(Collected data entries)

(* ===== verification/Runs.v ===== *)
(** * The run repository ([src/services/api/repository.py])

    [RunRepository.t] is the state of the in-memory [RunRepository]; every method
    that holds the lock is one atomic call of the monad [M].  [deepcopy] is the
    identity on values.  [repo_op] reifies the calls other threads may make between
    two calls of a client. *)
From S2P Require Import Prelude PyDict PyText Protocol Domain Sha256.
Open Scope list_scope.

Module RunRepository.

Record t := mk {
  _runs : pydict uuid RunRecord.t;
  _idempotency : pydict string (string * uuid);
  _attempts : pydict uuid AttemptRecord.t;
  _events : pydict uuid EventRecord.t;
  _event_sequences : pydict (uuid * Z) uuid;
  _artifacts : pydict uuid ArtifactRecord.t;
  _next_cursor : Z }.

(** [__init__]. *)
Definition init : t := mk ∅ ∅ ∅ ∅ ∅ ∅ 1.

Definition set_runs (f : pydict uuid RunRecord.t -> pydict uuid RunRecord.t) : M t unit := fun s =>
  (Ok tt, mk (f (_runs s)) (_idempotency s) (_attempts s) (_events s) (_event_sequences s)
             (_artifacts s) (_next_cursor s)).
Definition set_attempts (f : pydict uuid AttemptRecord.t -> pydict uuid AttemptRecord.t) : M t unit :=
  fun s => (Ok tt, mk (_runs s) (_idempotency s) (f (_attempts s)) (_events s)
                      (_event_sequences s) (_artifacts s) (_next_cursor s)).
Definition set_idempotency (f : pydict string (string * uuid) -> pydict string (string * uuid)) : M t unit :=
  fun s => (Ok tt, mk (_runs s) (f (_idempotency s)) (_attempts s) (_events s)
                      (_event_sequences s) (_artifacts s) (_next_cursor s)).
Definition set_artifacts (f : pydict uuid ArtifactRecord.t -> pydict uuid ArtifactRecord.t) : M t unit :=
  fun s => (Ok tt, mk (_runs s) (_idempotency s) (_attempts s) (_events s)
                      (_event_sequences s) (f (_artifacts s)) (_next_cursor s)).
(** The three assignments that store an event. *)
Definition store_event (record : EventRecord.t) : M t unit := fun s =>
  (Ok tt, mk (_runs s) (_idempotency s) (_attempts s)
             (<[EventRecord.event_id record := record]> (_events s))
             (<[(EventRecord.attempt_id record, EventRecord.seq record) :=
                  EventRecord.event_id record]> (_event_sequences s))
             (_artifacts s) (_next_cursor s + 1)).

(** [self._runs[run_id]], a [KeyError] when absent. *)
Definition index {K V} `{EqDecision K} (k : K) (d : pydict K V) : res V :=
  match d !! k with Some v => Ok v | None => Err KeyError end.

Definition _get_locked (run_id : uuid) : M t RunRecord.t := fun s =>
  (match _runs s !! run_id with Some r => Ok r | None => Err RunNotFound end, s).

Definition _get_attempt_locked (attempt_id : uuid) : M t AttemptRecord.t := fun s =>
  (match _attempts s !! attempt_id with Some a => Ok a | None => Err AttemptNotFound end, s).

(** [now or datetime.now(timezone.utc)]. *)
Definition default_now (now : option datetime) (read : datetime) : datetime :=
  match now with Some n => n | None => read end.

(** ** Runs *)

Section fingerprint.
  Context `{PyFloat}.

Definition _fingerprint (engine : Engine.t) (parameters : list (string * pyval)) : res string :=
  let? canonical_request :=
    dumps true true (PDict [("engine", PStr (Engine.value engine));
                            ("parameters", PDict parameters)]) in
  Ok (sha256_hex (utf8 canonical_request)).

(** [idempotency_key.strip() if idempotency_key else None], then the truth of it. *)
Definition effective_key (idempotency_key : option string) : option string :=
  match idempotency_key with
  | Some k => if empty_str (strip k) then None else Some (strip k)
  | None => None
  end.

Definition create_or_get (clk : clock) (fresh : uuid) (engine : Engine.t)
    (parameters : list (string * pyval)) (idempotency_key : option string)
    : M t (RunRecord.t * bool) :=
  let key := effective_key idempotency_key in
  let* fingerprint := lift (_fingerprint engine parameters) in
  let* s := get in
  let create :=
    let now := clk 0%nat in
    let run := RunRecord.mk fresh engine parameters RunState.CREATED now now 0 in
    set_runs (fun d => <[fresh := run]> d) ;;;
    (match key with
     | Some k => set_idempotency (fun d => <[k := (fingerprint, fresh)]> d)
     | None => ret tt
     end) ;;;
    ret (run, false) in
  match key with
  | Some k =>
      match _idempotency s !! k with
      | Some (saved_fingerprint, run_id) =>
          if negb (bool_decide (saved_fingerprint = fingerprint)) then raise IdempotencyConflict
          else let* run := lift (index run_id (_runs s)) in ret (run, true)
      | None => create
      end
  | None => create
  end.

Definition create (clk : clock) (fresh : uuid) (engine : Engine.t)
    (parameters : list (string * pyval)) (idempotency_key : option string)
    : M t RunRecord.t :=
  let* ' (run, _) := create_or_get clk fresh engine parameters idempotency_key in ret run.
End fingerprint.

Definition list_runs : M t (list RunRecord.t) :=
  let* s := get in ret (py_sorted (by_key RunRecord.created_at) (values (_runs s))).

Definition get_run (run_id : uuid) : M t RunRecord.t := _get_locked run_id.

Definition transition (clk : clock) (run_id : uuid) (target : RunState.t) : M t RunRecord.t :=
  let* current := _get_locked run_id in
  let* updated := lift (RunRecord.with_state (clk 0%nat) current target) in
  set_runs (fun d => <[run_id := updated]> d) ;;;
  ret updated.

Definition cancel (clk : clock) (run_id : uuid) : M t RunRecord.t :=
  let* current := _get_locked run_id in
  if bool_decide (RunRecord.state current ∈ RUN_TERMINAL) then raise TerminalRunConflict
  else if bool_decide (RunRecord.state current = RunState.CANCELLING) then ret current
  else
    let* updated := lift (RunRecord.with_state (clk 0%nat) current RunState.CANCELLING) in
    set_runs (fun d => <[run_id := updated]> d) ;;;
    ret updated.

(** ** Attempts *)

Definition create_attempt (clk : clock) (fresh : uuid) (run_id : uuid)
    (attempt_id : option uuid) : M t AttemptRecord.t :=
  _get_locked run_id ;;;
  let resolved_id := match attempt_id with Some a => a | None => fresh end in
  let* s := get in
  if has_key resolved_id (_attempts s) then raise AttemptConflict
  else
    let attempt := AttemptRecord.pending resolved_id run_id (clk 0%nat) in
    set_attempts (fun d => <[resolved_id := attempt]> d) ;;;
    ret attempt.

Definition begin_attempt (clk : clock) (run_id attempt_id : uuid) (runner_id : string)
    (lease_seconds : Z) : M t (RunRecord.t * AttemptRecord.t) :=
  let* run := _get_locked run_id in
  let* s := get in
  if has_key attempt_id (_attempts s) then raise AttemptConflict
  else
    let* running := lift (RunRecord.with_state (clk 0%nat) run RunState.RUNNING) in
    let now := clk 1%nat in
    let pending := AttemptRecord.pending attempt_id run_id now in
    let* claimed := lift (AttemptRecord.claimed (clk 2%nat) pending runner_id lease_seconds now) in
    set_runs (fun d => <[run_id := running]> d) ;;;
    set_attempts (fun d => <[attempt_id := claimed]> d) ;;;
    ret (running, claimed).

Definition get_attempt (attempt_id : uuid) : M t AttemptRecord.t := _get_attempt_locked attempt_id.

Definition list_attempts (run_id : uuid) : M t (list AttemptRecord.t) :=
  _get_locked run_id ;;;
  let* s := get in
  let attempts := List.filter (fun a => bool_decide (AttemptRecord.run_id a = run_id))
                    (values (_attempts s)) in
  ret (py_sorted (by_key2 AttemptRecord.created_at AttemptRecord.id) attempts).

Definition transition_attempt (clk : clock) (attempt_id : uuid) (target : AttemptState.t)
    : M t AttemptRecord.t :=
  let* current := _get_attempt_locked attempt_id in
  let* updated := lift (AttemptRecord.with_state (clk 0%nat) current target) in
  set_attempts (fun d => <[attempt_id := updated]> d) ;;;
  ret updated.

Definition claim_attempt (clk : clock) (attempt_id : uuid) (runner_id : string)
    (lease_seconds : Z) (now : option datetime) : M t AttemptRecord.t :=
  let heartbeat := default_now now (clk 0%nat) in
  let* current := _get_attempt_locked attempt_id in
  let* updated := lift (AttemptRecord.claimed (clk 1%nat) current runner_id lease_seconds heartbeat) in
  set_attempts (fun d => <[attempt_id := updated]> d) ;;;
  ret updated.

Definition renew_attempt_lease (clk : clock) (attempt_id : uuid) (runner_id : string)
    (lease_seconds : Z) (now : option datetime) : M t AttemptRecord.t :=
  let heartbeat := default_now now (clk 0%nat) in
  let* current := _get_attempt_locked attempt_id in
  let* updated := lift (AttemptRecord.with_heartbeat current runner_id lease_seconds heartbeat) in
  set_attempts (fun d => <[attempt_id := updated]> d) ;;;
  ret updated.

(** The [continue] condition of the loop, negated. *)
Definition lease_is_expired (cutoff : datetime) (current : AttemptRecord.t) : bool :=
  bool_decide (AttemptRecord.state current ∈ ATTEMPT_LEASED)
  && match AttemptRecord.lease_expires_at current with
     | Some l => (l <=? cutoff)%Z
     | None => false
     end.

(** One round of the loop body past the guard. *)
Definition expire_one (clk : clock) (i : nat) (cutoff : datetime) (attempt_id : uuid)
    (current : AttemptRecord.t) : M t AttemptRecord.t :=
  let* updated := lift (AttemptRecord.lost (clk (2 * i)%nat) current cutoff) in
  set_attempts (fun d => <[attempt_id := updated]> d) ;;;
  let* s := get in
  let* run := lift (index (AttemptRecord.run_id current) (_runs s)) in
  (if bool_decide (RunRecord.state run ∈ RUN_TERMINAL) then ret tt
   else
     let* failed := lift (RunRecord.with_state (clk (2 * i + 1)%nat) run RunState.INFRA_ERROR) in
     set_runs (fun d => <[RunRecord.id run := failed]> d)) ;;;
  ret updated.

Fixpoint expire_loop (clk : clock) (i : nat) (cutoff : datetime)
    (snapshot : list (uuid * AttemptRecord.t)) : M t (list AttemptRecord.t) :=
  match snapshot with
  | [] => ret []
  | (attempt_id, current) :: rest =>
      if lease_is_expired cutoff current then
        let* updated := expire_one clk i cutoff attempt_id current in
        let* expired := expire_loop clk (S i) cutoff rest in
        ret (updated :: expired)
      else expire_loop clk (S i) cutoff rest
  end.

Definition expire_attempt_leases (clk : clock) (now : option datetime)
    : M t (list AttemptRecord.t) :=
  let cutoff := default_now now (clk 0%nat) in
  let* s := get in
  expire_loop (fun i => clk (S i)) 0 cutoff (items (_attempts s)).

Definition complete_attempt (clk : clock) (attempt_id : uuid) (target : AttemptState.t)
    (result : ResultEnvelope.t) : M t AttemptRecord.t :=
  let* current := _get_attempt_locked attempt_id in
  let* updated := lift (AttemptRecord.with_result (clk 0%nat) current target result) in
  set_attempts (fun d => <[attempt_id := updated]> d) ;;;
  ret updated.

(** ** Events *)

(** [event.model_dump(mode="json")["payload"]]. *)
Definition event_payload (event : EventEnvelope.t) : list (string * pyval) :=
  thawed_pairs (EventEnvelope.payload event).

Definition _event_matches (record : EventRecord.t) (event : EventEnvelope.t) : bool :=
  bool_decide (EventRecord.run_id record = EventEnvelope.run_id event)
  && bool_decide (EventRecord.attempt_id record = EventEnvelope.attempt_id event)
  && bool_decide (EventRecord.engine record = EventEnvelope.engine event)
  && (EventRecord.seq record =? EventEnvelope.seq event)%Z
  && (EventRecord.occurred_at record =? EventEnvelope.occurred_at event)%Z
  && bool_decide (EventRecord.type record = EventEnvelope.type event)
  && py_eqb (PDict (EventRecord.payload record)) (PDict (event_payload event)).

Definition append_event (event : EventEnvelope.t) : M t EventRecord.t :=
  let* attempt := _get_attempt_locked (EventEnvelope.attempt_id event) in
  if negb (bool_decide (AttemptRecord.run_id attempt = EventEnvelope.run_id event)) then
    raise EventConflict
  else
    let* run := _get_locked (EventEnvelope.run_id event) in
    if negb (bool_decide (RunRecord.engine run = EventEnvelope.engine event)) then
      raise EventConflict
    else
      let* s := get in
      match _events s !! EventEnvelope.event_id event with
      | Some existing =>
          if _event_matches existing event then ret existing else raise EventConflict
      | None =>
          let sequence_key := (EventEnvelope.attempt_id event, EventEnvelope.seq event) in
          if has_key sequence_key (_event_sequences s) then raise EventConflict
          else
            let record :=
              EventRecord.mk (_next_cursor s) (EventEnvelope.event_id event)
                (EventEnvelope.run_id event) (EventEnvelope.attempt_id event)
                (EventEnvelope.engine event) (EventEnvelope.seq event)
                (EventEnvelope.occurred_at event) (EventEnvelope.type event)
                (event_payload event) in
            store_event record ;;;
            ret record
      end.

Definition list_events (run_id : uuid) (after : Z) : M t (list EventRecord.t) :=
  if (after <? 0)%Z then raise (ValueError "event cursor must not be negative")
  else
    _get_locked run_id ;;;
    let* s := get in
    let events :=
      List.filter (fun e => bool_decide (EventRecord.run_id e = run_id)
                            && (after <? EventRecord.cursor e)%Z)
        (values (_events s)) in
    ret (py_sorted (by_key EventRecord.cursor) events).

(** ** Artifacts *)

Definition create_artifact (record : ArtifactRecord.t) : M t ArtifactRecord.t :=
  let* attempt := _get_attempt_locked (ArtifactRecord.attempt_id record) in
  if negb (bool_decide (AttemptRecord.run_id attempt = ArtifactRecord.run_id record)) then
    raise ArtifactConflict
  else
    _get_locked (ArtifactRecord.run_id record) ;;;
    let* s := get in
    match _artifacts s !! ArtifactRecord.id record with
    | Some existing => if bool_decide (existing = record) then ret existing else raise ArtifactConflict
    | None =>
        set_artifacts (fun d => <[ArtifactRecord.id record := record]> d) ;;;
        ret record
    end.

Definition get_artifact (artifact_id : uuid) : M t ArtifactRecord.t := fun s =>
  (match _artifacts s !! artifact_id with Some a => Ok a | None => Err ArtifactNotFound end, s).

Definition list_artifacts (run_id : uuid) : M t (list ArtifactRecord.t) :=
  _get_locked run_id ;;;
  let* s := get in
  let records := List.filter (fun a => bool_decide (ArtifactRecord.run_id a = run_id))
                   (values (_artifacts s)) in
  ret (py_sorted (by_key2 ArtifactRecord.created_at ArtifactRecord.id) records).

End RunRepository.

ABOUT THIS TASK → Quote the records above exactly, from the first line through the line containing "Definition init : t := mk ∅ ∅ ∅ ∅ ∅ ∅ 1.", and nothing more.

SOLUTION TO THIS EXERCISE →
(* ===== verification/Runs.v ===== *)
(** * The run repository ([src/services/api/repository.py])

    [RunRepository.t] is the state of the in-memory [RunRepository]; every method
    that holds the lock is one atomic call of the monad [M].  [deepcopy] is the
    identity on values.  [repo_op] reifies the calls other threads may make between
    two calls of a client. *)
From S2P Require Import Prelude PyDict PyText Protocol Domain Sha256.
Open Scope list_scope.

Module RunRepository.

Record t := mk {
  _runs : pydict uuid RunRecord.t;
  _idempotency : pydict string (string * uuid);
  _attempts : pydict uuid AttemptRecord.t;
  _events : pydict uuid EventRecord.t;
  _event_sequences : pydict (uuid * Z) uuid;
  _artifacts : pydict uuid ArtifactRecord.t;
  _next_cursor : Z }.

(** [__init__]. *)
Definition init : t := mk ∅ ∅ ∅ ∅ ∅ ∅ 1.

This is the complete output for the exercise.